У нас, детей сотрудников, был строгий режим: мы могли выходить хоть с пяти утра купаться, если хотели, но ровно в десять все обязаны были находиться на территории и приступить к своим работам.
Все силы направлялись на помощь лежачим детям, чтобы они не чувствовали никакой оторванности от мира, беспомощности…
Мама очень любила детей, поэтому в какой-то момент бросила Союз писателей, где была главным библиографом, и пошла работать в школу учителем. Причем она была невероятно добросовестной, а потому всегда работала на полставки. Она говорила: «Я не могу внимательно и вдумчиво читать все работы ребят из всех классов. У меня два класса, их я читаю». Она действительно, от первой и до последней буквы читала каждое ученическое сочинение, каждую работу.
У нас дома постоянно можно было встретить ее учеников. У мамы было негласное правило, которое вся школа знала, и ребята ему подчинились. Если кто-нибудь из мальчиков (она работала в школе для мальчиков) из класса, в котором она была классным руководителем, получил двойку, он не имел права уйти из школы раньше нее. «Двоечник» должен был дождаться ее – Надежду Дмитриевну – и идти с ней к нам, чтобы продолжать заниматься.

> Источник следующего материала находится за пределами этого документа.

Lemma readContentType_safe n own σ : localInv σ → ownsTemp n own σ → is_Some (dk_nodes σ.1 !! metadataPath key) →
  safe (λ own' r σ', localInv σ' ∧ ownsTemp n own' σ' ∧ ∀ ct, r = Ok ct → recordedAs (dk_nodes σ'.1) key ct)
    (readContentType sha256Hex key) own σ.
Proof.
  intros Hi Hown Hm. apply safe_silent; [done|done|done|]. intros r d' Hr Hd Hi' σ' Ht Hi''.
  assert (ownsTemp n own σ') as Hown' by (eapply ownsTemp_mono; [done|]; cbn; by rewrite Hd).
  apply readFile_present in Hr; [|apply Hi|done]. destruct Hr as [(record & -> & Hrec)|(e & -> & He)].
  - destruct (decodeMetadata record) as [ct|] eqn:Ed; cbn; (split_and!; [done|apply Hown'|apply Hown'|]); [|done].
    intros ct' [= <-]. eapply recordedAs_mono; [exact Ht|]. exists record. cbn. rewrite Hd, Ed. by split.
  - rewrite He. cbn. split_and!; [done|apply Hown'|apply Hown'|done].
Qed.

Lemma writeMetadataIfAbsent_safe n own σ : localInv σ → ownsTemp n own σ →
  safe (λ own' r σ', localInv σ' ∧ ownsTemp n own' σ' ∧
          match r with
          | Ok true => recordedAs (dk_nodes σ'.1) key contentType
          | Ok false => is_Some (dk_nodes σ'.1 !! metadataPath key)
          | Err _ => True
          end)
    (writeMetadataIfAbsent sha256Hex key contentType) own σ.
Proof.
  intros Hi Hown. apply safe_quiet; [done|done|]. intros r d1 E1.
  assert (∀ i, durable (take i [localMetadataDirName])) as Hdir.
  { intros [|[|i]]; [by apply durable_root|by apply durable_metadata_dir|by apply durable_metadata_dir]. }
  assert (∀ i, made (take i [localMetadataDirName])) as Hmade by (intros [|[|i]]; [by left|right; by left|right; by left]).
  pose proof (mkdirAll_nodes own _ _ _ _ Hdir Hmade E1) as Hq.
  split; [done|]. intros Hi1 σ1 Ht1 Hj1.
  assert (ownsTemp n own σ1) as Hown1.
  { eapply ownsTemp_mono; [exact Ht1|]. split; [apply Hown|]. cbn. rewrite (qu_others ∅ _ _ (mkdirAll_nodes ∅ _ _ _ _ Hdir Hmade E1) n); [apply Hown|set_solver|apply temporaryFor_temp]. }
  destruct r as [[]|e]; [|by split].
  apply safe_new; [done|]. intros d2 Hd2 Hi2 σ2 Ht2 Hj2. set (m := dk_uuids σ1.1) in *.
  assert (ownsTemp n ({[m]} ∪ own) σ2) as Hown2 by (eapply ownsTemp_mono; [exact Ht2|]; cbn; rewrite Hd2; set_solver).
  assert (∀ (own' : gset nat) (σ' σ'' : state), ownsTemp n own' σ' →
    (∀ q, q ≠ metadataTemporary key (uuid m) → dk_nodes σ''.1 !! q = dk_nodes σ'.1 !! q) → ownsTemp n own' σ'') as Hkeep.
  { intros own' σ' σ'' [? ?] Hsame. split; [done|]. rewrite Hsame; [done|]. by apply temporaries_differ. }
  eapply (safe_temp _ _ _ m); [done|done|set_solver|apply metadataTemporary_temp|].
  intros r d3 (H31 & H32 & H33)%writeFile_nodes. split_and!; [done|done|]. intros Hi3 σ3 Ht3 Hj3.
  assert (ownsTemp n ({[m]} ∪ own) σ3) as Hown3 by (eapply ownsTemp_mono; [exact Ht3|]; by eapply (Hkeep _ σ2)).
  destruct r as [[]|e]; [|by split].
  assert (dk_nodes σ3.1 !! metadataTemporary key (uuid m) = Some (File (metadataBody contentType))) as Hmeta.
  { rewrite (to_own _ _ _ Ht3 m); [by eapply H33|set_solver|apply metadataTemporary_temp]. }
  assert (∀ (linked : result unit) (σ4 : state), localInv σ4 → ownsTemp n ({[m]} ∪ own) σ4 →
    match linked with
    | Ok _ => recordedAs (dk_nodes σ4.1) key contentType
    | Err e => isErr e ErrExist = true → is_Some (dk_nodes σ4.1 !! metadataPath key)
    end → safe (λ own' r σ', localInv σ' ∧ ownsTemp n own' σ' ∧
          match r with
          | Ok true => recordedAs (dk_nodes σ'.1) key contentType
          | Ok false => is_Some (dk_nodes σ'.1 !! metadataPath key)
          | Err _ => True
          end) (Call (Remove (metadataTemporary key (uuid m))) (λ _, Ret match linked with
      | Ok _ => Ok true
      | Err err =>
          if isErr err ErrExist then Ok false
          else Err (Errorf "install metadata for %s if absent: %w" [AStr (key_value key); AWrap err])
      end)) ({[m]} ∪ own) σ4) as Hlast.
  { intros linked σ4 Hj4 Hown4 Hlinked. eapply (safe_temp _ _ _ m); [done|done|set_solver|apply metadataTemporary_temp|].
    intros r d5 [H51 H52]%remove_nodes. split_and!; [done|done|]. intros Hi5 σ5 Ht5 Hj5.
    assert (dk_nodes d5 !! metadataPath key = dk_nodes σ4.1 !! metadataPath key) as Hsame.
    { apply H51. intros E. eapply (durable_metadata sha256Hex uuid); [done|]. rewrite E. apply metadataTemporary_temp. }
    cbn. split_and!; [done|eapply ownsTemp_mono; [exact Ht5|]; by eapply (Hkeep _ σ4)|eapply ownsTemp_mono; [exact Ht5|]; by eapply (Hkeep _ σ4)|].
    destruct linked as [[]|e].
    - eapply recordedAs_mono; [exact Ht5|]. destruct Hlinked as (record & Hr & Hdec). exists record. cbn. by rewrite Hsame.
    - destruct (isErr e ErrExist) eqn:Ee; [|done]. destruct (Hlinked eq_refl) as [x Hx]. exists x.
      apply (to_durable _ _ _ Ht5); [by apply durable_metadata|]. cbn. by rewrite Hsame. }
  apply safe_link; [done| |].
  - intros e d4 Hd4 He Hi4 σ4 Ht4 Hj4. apply (Hlast (Err e)); [done|eapply ownsTemp_mono; [exact Ht4|]; cbn; by rewrite Hd4|].
    intros Hex. destruct (dk_nodes σ3.1 !! metadataPath key) as [x|] eqn:Ex; [|by rewrite He in Hex].
    exists x. apply (to_durable _ _ _ Ht4); [by apply durable_metadata|]. cbn. by rewrite Hd4.
  - intros content d4 Hold Hnew Hpar Hd4 Hu. rewrite Hmeta in Hold. injection Hold as <-.
    destruct (metadata_link ({[m]} ∪ own) _ _ _ _ _ Hj3 write Hnew Hpar Hd4 Hu) as [Hi4 Hg4]. exists σ3.2. split_and!; [done|done|].
    intros σ4 Ht4 Hj4. apply (Hlast (Ok tt)); [done| |].
    + eapply ownsTemp_mono; [exact Ht4|]. split; [apply Hown3|]. cbn. rewrite Hd4, lookup_insert_ne; [apply Hown3|].
      intros E. eapply (durable_metadata sha256Hex uuid); [done|]. rewrite E. apply temporaryFor_temp.
    + eapply recordedAs_mono; [exact Ht4|]. exists (metadataBody contentType). cbn. rewrite Hd4, lookup_insert_eq.
      split; [done|]. by eapply writes_storable.
Qed.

В наших двух комнатах в коммунальной квартире мамины ученики постоянно собирались: чтобы делать какие-то литературные журналы, стенгазеты, что-то обсудить.
Кстати, когда во время войны маме близкие говорили: «Как ваша дочь могла уйти на фронт, оставить вас одну?», мама отвечала на упреки: «Она же не на прогулку уехала! Кто-то же должен защищать Родину?»
Помню очень хорошо до сих пор, как я испытывала длительную обиду от того, что моя мама, мудрый человек, педагог от Бога, почему-то заставляла меня, семилетнюю, анализировать (а не просто читать!) роман «Евгений Онегин». В итоге я этого «Евгения Онегина» ненавидела очень долго и в школе – по программе – не хотела ни за что читать и уж тем более учить наизусть, потому что в памяти стояла живая картинка: Крым, солнце, кругом розы, а мы с мамой сидим под каким-то навесом, и я письменно пытаюсь анализировать пушкинское творение. На самом деле – это самая большая обида детства. Других обид просто не было!
Писатели-заключенные, которых мы с мамой увидели на пути в Ферапонтов монастырь, вписались в общую картину действительности, когда пришел 1937 год и начались аресты – и в доме, в котором мы жили, и в школе. Точнее, арестовывали родителей одноклассников.
Чуть ли не каждое утро мы узнавали, что арестовали еще одних знакомых. Особенно атмосферу страха я ощутила, когда во время ремонта той школы, в которой я изначально училась, меня на несколько месяцев перевели в школу № 25. Среди ее учеников были дети правительственной верхушки: там учились Василий и Светлана Сталины, очаровательная дочка Молотова (я была значительно старше ее).